The plan advanced by the Governor's Office estimates initial personal income tax reductions totaling just over $1 billion and rebates totaling $52 million for lower income residents. The Governor's plan contemplates tax increases of $902,600,000 to make up for the lost revenue with the reduction in the personal income tax.
A plan currently under consideration by Senate Republicans cuts the personal income tax initially by $1.09 billion and would offset that cut with a variety of tax increases anticipated to be right around $890 million. The Senate plan raises the sales tax to 8.5 percent and reinstitutes the food tax at 2.5 perecent.
Legislation passed by the GOP majority in the House of Delegates cuts at least $150 million a year in income taxes, projecting full elimination of the personal income tax in approximately 12 years.
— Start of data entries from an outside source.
Lemma parse_args_ran_through args forceRemoval app lines forceRemoval' app' :
  Forall (λ word, word ≠ "") args →
  parse_args args forceRemoval app = (lines, Parsed forceRemoval' app') →
  ("-h" ∉ args) ∧ Forall known_option args ∧ room_for app args.
Proof.
  revert forceRemoval app lines.
  induction args as [|word rest IH]; intros forceRemoval app lines Hwords
    Hparsed.
  - split; [apply not_elem_of_nil|]. split; [constructor|].
    unfold room_for. destruct (bool_decide (app = "")); [simpl; lia | done].
  - apply Forall_cons in Hwords as [Hword Hwords].
    destruct (word_cases word)
      as [-> | [-> | [-> | [(Hoption & Hf & Hh & Hr) | Hplain]]]].
    + rewrite parse_args_f in Hparsed.
      destruct (IH _ _ _ Hwords Hparsed) as (Hhelp & Hknown & Hroom).
      split; [apply not_elem_of_cons; by split|].
      split; [constructor; [intros _; by left | done]|].
      unfold room_for in *. by rewrite positional_cons_option.
    + by rewrite parse_args_h in Hparsed.
    + rewrite parse_args_r in Hparsed.
      destruct (parse_args rest forceRemoval app) as [lines' result] eqn:Hrest.
      simpl in Hparsed. injection Hparsed as _ ->.
      destruct (IH _ _ _ Hwords Hrest) as (Hhelp & Hknown & Hroom).
      split; [apply not_elem_of_cons; by split|].
      split; [constructor; [intros _; by right | done]|].
      unfold room_for in *. by rewrite positional_cons_option.
    + by rewrite parse_args_unknown in Hparsed.
    + rewrite parse_args_word in Hparsed by done.
      destruct (bool_decide (app = "")) eqn:Happ; [|done].
      destruct (IH _ _ _ Hwords Hparsed) as (Hhelp & Hknown & Hroom).
      split; [apply not_elem_of_cons; split; [|done]; intros <-; discriminate|].
      split; [constructor; [intros ?; congruence | done]|].
      unfold room_for in *. rewrite Happ, positional_cons_word by done.
      rewrite bool_decide_eq_false_2 in Hroom by done.
      rewrite Hroom. simpl. lia.
Qed.

(** ** Whole runs *)

Lemma install_status env forceRemoval app :
  status (install env forceRemoval app) = None.
Proof.
  unfold install. by destruct (bool_decide (app = "")), forceRemoval.
Qed.

Lemma parse_args_of_accepted args :
  Forall (λ word, word ≠ "") args →
  accepted args →
  parse_args args false ""
  = (deprecations args,
     Parsed (bool_decide ("-f" ∈ args)) (default "" (head (positional args)))).
Proof.
  intros Hwords (Hhelp & Hknown & Hroom).
  by rewrite (parse_args_runs_through _ false "" Hwords Hhelp Hknown).
Qed.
With a rather dire fiscal note submitted by the Justice administration, the House plan does not include offsetting taxes, and the concern is whether natural economic growth could keep pace with the corresponding cuts that would need to be made in the state budget over time.
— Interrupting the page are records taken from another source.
(** ** Runs of the server *)

(** One handler invocation each.  [OpMessage g] is one turn of the loop
    of goroutine [g], [OpDisconnect g] its end; [OpMessage] stays
    possible after the connection was closed from the server side, for
    a message that was read just before. *)
Inductive Op :=
  | OpCreateSession (req : option string) (rand : nat → nat) (now : Z)
  | OpDeleteSession (id : string)
  | OpWebSocket (sessionID : string) (upgrade_ok : bool) (rand : nat → nat)
  | OpMessage (g : nat) (message : string)
  | OpDisconnect (g : nat).

Definition set_goroutines (w : World) (gs : list (option (Client.t * nat))) : World :=
  {| store := store w; heap := heap w; conns := conns w; goroutines := gs |}.

Definition step (op : Op) (w : World) : World :=
  match op with
  | OpCreateSession req rand now => fst (createSession req rand now w)
  | OpDeleteSession id => fst (deleteSession id w)
  | OpWebSocket sessionID upgrade_ok rand =>
      fst (handleWebSocket sessionID upgrade_ok rand w)
  | OpMessage g message =>
      match goroutines w !! g with
      | Some (Some (client, session)) => relay client session message w
      | _ => w
      end
  | OpDisconnect g =>
      match goroutines w !! g with
      | Some (Some (client, session)) =>
          leave client session (set_goroutines w (<[g := None]> (goroutines w)))
      | _ => w
      end
  end.

Definition run (ops : list Op) (w : World) : World :=
  foldl (λ acc op, step op acc) w ops.

(** ** frontend/src/App.tsx: the handler of incoming messages *)

(** The two pieces of state that [ws.onmessage] updates. *)
Record AppState := mkAppState {
  clientId : option string;
  messages : list string
}.

(** [message.payload.clientId] inside a template literal: a field that
    is missing prints as "undefined". *)
Definition payload_text (m : Message) (key : string) : string :=
  default "undefined" (Payload m !! key).

(** [ws.onmessage], after [JSON.parse(event.data)]. *)
Definition onmessage (m : Message) (st : AppState) : AppState :=
  if decide (Type_ m = "session_joined") then
    {| clientId := Payload m !! "clientId"; messages := messages st |}
  else if decide (Type_ m = "client_joined") then
    {| clientId := clientId st;
       messages := messages st
                   ++ ["Client " +:+ payload_text m "clientId" +:+ " joined"] |}
  else if decide (Type_ m = "client_left") then
    {| clientId := clientId st;
       messages := messages st
                   ++ ["Client " +:+ payload_text m "clientId" +:+ " left"] |}
  else if decide (Type_ m = "screen_data") then
    {| clientId := clientId st;
       messages := messages st
                   ++ ["Received data from " +:+ payload_text m "clientId"] |}
  else st.

(** The messages of one connection, handled in the order received. *)
Definition receive (ms : list Message) (st : AppState) : AppState :=
  foldl (λ acc m, onmessage m acc) st ms.

(** The line of the activity log that an event produces. *)
Definition log_line (m : Message) : string :=
  if decide (Type_ m = "client_joined")
  then "Client " +:+ payload_text m "clientId" +:+ " joined"
  else if decide (Type_ m = "client_left")
  then "Client " +:+ payload_text m "clientId" +:+ " left"
  else "Received data from " +:+ payload_text m "clientId".

(** * Observations and invariants *)

Definition outbox (w : World) (k : nat) : list Message :=
  match conns w !! k with
  | Some c => written c
  | None => []
  end.

Definition registered (w : World) (sessionID : string) (p : nat) : Prop :=
  InMemoryStore.Sessions (store w) !! sessionID = Some p.

(** [c] is stored under the key [id] in the [Clients] map of the
    session object at [p]. *)
Definition member (w : World) (p : nat) (id : string) (c : Client.t) : Prop :=
  ∃ s, heap w !! p = Some s ∧ Session.Clients s !! id = Some c.

Definition is_open (w : World) (k : nat) : Prop :=
  closed <$> conns w !! k = Some false.

Definition is_closed (w : World) (k : nat) : Prop :=
  closed <$> conns w !! k = Some true.

(** What every run of the handlers maintains, whatever ids the random
    source produces. *)
Record world_wf (w : World) : Prop := mk_world_wf {
  wf_registered : ∀ sessionID p, registered w sessionID p →
    ∃ s, heap w !! p = Some s ∧ Session.ID s = sessionID;
  wf_key : ∀ p id c, member w p id c →
    Client.ID c = id ∧ id ≠ EmptyString;
  wf_session : ∀ p s id c, heap w !! p = Some s →
    Session.Clients s !! id = Some c → Client.SessionID c = Session.ID s;
  wf_conn : ∀ p id c, member w p id c →
    ∃ k, Client.Conn c = Some k ∧ k < length (conns w);
  wf_inj : ∀ p1 id1 c1 p2 id2 c2 k, member w p1 id1 c1 → member w p2 id2 c2 →
    Client.Conn c1 = Some k → Client.Conn c2 = Some k → p1 = p2 ∧ id1 = id2;
  wf_open : ∀ sessionID p id c k, registered w sessionID p → member w p id c →
    Client.Conn c = Some k → is_open w k;
  wf_goroutine : ∀ g c sp, goroutines w !! g = Some (Some (c, sp)) →
    sp < length (heap w) ∧ Client.ID c ≠ EmptyString ∧
    ∃ k, Client.Conn c = Some k ∧ k < length (conns w) ∧
         ∀ p id c', member w p id c' → Client.Conn c' = Some k →
                    p = sp ∧ id = Client.ID c
}.

(** The entries of the global index that are filed under a session id. *)
Definition index_of (w : World) (sessionID : string) : gmap string Client.t :=
  filter (λ kv, Client.SessionID kv.2 = sessionID) (InMemoryStore.Clients (store w)).

(** The invariant of the registry: the participant map of every
    registered session has exactly the ids that the global index files
    under the id of that session, and every entry of the global index
    is stored, under the same key, in the session registered under its
    [SessionID]. *)
Definition registry_consistent (w : World) : Prop :=
  (∀ sessionID p s, registered w sessionID p → heap w !! p = Some s →
     dom (Session.Clients s) = dom (index_of w (Session.ID s)))
  ∧ (∀ id c, InMemoryStore.Clients (store w) !! id = Some c →
       ∃ p, registered w (Client.SessionID c) p ∧ member w p id c).

(** What the runs without colliding ids maintain; [used] lists the
    client ids generated so far.  The index and the registered sessions
    agree entry by entry, every key of a session was generated, and no
    session but its own has the id of a live goroutine as a key. *)
Record ids_wf (w : World) (used : list string) : Prop := mk_ids_wf {
  iw_index : ∀ id c, InMemoryStore.Clients (store w) !! id = Some c →
    ∃ p, registered w (Client.SessionID c) p ∧ member w p id c;
  iw_member : ∀ sessionID p id c, registered w sessionID p → member w p id c →
    InMemoryStore.Clients (store w) !! id = Some c;
  iw_used : ∀ p id c, member w p id c → id ∈ used;
  iw_goroutine : ∀ g c sp, goroutines w !! g = Some (Some (c, sp)) →
    Client.ID c ∈ used ∧ ∀ q c', member w q (Client.ID c) c' → q = sp
}.

(** The client id a step generates, if any. *)
Definition minted (op : Op) (w : World) : list string :=
  match op with
  | OpWebSocket sessionID true rand =>
      match InMemoryStore.Sessions (store w) !! sessionID with
      | Some _ => [generateID rand]
      | None => []
      end
  | _ => []
  end.

(** A step draws no id that collides: a new session id is not
    registered at the time, a new client id was never generated. *)
Definition fresh_step (op : Op) (w : World) (used : list string) : bool :=
  match op with
  | OpCreateSession req rand _ =>
      match ShouldBindJSON req with
      | inr _ => bool_decide (InMemoryStore.Sessions (store w) !! generateID rand = None)
      | inl _ => true
      end
  | OpWebSocket sessionID true rand =>
      match InMemoryStore.Sessions (store w) !! sessionID with
      | Some _ => bool_decide (generateID rand ∉ used)
      | None => true
      end
  | _ => true
  end.

Fixpoint fresh_run (ops : list Op) (w : World) (used : list string) : bool :=
  match ops with
  | [] => true
  | op :: ops' =>
      fresh_step op w used && fresh_run ops' (step op w) (minted op w ++ used)
  end.

(** The stronger condition that no generated session id was generated
    before either; [used_s] and [used_c] list the session ids and the
    client ids generated so far. *)
Definition minted_session (op : Op) : list string :=
  match op with
  | OpCreateSession req rand _ =>
      match ShouldBindJSON req with
      | inr _ => [generateID rand]
      | inl _ => []
      end
  | _ => []
  end.

Definition unique_step (op : Op) (w : World) (used_s used_c : list string) : bool :=
  match op with
  | OpCreateSession req rand _ =>
      match ShouldBindJSON req with
      | inr _ => bool_decide (generateID rand ∉ used_s)
      | inl _ => true
      end
  | _ => fresh_step op w used_c
  end.

Fixpoint unique_run (ops : list Op) (w : World) (used_s used_c : list string) : bool :=
  match ops with
  | [] => true
  | op :: ops' =>
      unique_step op w used_s used_c
      && unique_run ops' (step op w) (minted_session op ++ used_s) (minted op w ++ used_c)
  end.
Late Thursday, the Senate Committee on Government Organization considered Engrossed House Bill 2002 dealing with broadband infrastructure. Among other things, certain aspects of this bipartisan legislation is intended to expedite rights-of-way, produce a broadband availability map and compel high-speed internet providers to submit to greater legislative oversight. HB 2002 also expressly provides for the powers, duties, and responsibilities of the Office of Broadband that will be included in the newly created Department of Economic Development.
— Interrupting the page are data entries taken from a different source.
(** [sep.join(parts)]. *)
Fixpoint join (sep : str) (parts : list str) : str :=
  match parts with
  | [] => []
  | [x] => x
  | x :: rest => x ++ sep ++ join sep rest
  end.

Definition tokenize (text : str) (stop_words : list str) : list str :=
  let text := clean_text text in
  let tokens := split text in
  filter (fun token => negb (str_in token stop_words)) tokens.

(** [s.startswith(p)]. *)
Fixpoint startswith (p s : str) : bool :=
  match p, s with
  | [], _ => true
  | _ :: _, [] => false
  | a :: p', b :: s' => Ascii.eqb a b && startswith p' s'
  end.

(** The lowest index [i + k] at which [sub] occurs in [s] at offset [k]. *)
Fixpoint find_at (s sub : str) (i : nat) : option nat :=
  if startswith sub s then Some i
  else match s with
       | [] => None
       | _ :: rest => find_at rest sub (S i)
       end.

(** [s.find(sub, start)], with [None] for [-1]. *)
Definition find (s sub : str) (start : nat) : option nat :=
  if length s <? start then None else find_at (skipn start s) sub start.

(** The [while True] loop of [generate_snippet] for one term: [None] when
    the loop has not left after [fuel] rounds. *)
Fixpoint term_positions (fuel : nat) (text term : str) (start : nat)
  : option (list (nat * nat)) :=
  match fuel with
  | O => None
  | S fuel' =>
      match find (lower text) (lower term) start with
      | None => Some []
      | Some pos =>
          match term_positions fuel' text term (pos + 1) with
          | None => None
          | Some more => Some ((pos, pos + length term) :: more)
          end
      end
  end.

(** The [for term in query_terms] loop around it. *)
Fixpoint all_positions (text : str) (query_terms : list str)
  : option (list (nat * nat)) :=
  match query_terms with
  | [] => Some []
  | term :: rest =>
      match term_positions (length text + 2) text term 0 with
      | None => None
      | Some here =>
          match all_positions text rest with
          | None => None
          | Some more => Some (here ++ more)
          end
      end
  end.

(** [min(positions, key=lambda x: x[0])[0]] for a non-empty list. *)
Fixpoint min_start (p : nat * nat) (ps : list (nat * nat)) : nat :=
  match ps with
  | [] => fst p
  | q :: ps' => Nat.min (fst p) (min_start q ps')
  end.

(** [text[start:stop]]. *)
Definition slice (text : str) (start stop : nat) : str :=
  firstn (stop - start) (skipn start text).

Definition ellipsis : str := py "...".

Definition generate_snippet (text : str) (query_terms : list str)
    (max_length : nat) : str :=
  match text with
  | [] => []
  | _ =>
      match all_positions text query_terms with
      | None => [] (* not reached: see [all_positions_total] *)
      | Some [] =>
          if max_length <? length text
          then firstn max_length text ++ ellipsis
          else text
      | Some (p :: ps) =>
          let first_pos := min_start p ps in
          let start := first_pos - max_length / 2 in
          let stop := Nat.min (length text) (start + max_length) in
          let snippet := slice text start stop in
          let snippet := if 0 <? start then ellipsis ++ snippet else snippet in
          if stop <? length text then snippet ++ ellipsis else snippet
      end
  end.

(** [calculate_tf]: the loop that counts, then the loop that divides every
    count by [total_terms]. *)
Definition calculate_tf (tokens : list str) : Dict.t str Q :=
  match tokens with
  | [] => []
  | _ =>
      let total_terms := length tokens in
      let tf :=
        fold_left (fun tf token =>
                     Dict.set str_eq_dec token
                       (Dict.get_default str_eq_dec token 0%Q tf + 1)%Q tf)
                  tokens [] in
      fold_left (fun tf token =>
                   Dict.set str_eq_dec token
                     (Dict.get_default str_eq_dec token 0%Q tf
                      / inject_Z (Z.of_nat total_terms))%Q tf)
                (Dict.keys tf) tf
  end.

End Utils.

(** ** config.py *)

Module Config.

Record pagerank_config : Type := {
  damping_factor : Q;
  max_iterations : nat;
  tolerance : Q
}.

Definition PAGERANK_CONFIG : pagerank_config := {|
  damping_factor := 85 # 100;
  max_iterations := 100;
  tolerance := 1 # 1000000
|}.

(** [PARSER_CONFIG], without the [user_agent] header. *)
Record parser_config : Type := {
  timeout : Z;
  max_pages : Z;
  max_content_length : Z
}.

Definition PARSER_CONFIG : parser_config := {|
  timeout := 10;
  max_pages := 50;
  max_content_length := 1000000
|}.

Record search_config : Type := {
  results_per_page : nat;
  snippet_length : nat
}.

Definition SEARCH_CONFIG : search_config := {|
  results_per_page := 10;
  snippet_length := 150
|}.

Definition STOP_WORDS : list str := map py [
  "a"; "an"; "the"; "and"; "or"; "but"; "in"; "on"; "at"; "to"; "for";
  "of"; "with"; "by"; "is"; "are"; "was"; "were"; "be"; "been"; "being";
  "have"; "has"; "had"; "do"; "does"; "did"; "will"; "would"; "shall";
  "should"; "may"; "might"; "must"; "can"; "could"; "i"; "you"; "he";
  "she"; "it"; "we"; "they"; "me"; "him"; "her"; "us"; "them"; "this";
  "that"; "these"; "those"; "am"; "is"; "are"
]%string.

End Config.

(** ** database.py

    Every table is the list of its rows, in insertion order.  The
    [AUTOINCREMENT] counters of [documents] and [words] are kept as
    [seq_documents] and [seq_words].  No query has an [ORDER BY]: a query
    that SQLite answers by scanning the table returns the rows in
    insertion order, and a query that it answers through an index returns
    them in the order of the index. *)

Module Database.

Record Document : Type := {
  doc_id : Z;
  url : str;
  title : str;
  content : str;
  content_length : nat
}.

Record Word : Type := {
  word_id : Z;
  word : str;
  frequency : Z
}.

Record Link : Type := {
  source_doc_id : Z;
  target_url : str;
  target_doc_id : option Z
}.

Record Posting : Type := {
  p_word_id : Z;
  p_doc_id : Z;
  tf : Q;
  positions : list nat
}.

Record Rank : Type := {
  r_doc_id : Z;
  r_pagerank : Q;
  r_iteration : nat
}.

Record t : Type := {
  documents : list Document;
  words : list Word;
  links : list Link;
  inverted_index : list Posting;
  pagerank : list Rank;
  seq_documents : Z;
  seq_words : Z
}.

(** The tables right after [_initialize_database] on a new file. *)
Definition empty : t := {|
  documents := [];
  words := [];
  links := [];
  inverted_index := [];
  pagerank := [];
  seq_documents := 0;
  seq_words := 0
|}.

Definition get_document_id (u : str) (db : t) : option Z :=
  option_map doc_id (find (fun d => str_eqb (url d) u) (documents db)).

(** [INSERT OR IGNORE INTO documents]: [url] is [UNIQUE]. *)
Definition insert_or_ignore_document (u ti c : str) (db : t) : t :=
  match get_document_id u db with
  | Some _ => db
  | None =>
      let id := (seq_documents db + 1)%Z in
      {| documents := documents db ++
           [{| doc_id := id; url := u; title := ti; content := c;
               content_length := length c |}];
         words := words db; links := links db;
         inverted_index := inverted_index db; pagerank := pagerank db;
         seq_documents := id; seq_words := seq_words db |}
  end.

(** [UPDATE documents SET title, content, content_length WHERE id = ?]. *)
Definition update_document (id : Z) (ti c : str) (db : t) : t :=
  {| documents :=
       map (fun d => if (doc_id d =? id)%Z
                     then {| doc_id := doc_id d; url := url d; title := ti;
                             content := c; content_length := length c |}
                     else d) (documents db);
     words := words db; links := links db;
     inverted_index := inverted_index db; pagerank := pagerank db;
     seq_documents := seq_documents db; seq_words := seq_words db |}.

Definition add_document (u ti c : str) (db : t) : Z * t :=
  let db := insert_or_ignore_document u ti c db in
  match get_document_id u db with
  | Some id => (id, update_document id ti c db)
  | None =>
      let id := (seq_documents db + 1)%Z in
      (id,
       {| documents := documents db ++
            [{| doc_id := id; url := u; title := ti; content := c;
                content_length := length c |}];
          words := words db; links := links db;
          inverted_index := inverted_index db; pagerank := pagerank db;
          seq_documents := id; seq_words := seq_words db |})
  end.

Definition get_word_id (w : str) (db : t) : option Z :=
  option_map word_id (find (fun r => str_eqb (word r) w) (words db)).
After a Friday conference committee meeting, both the House of Delegates and Senate remain at odds over legislation dealing with the Governor's ongoing powers during a declared state of emergency or state of preparedness.
During the legislative process, certain critical deadlines imposed by the Legislature impact the consideration of pending bills and their chances of success. Those remaining dates are as follows:
- April 7: Bills are due out of last committee to ensure three separate days for reading.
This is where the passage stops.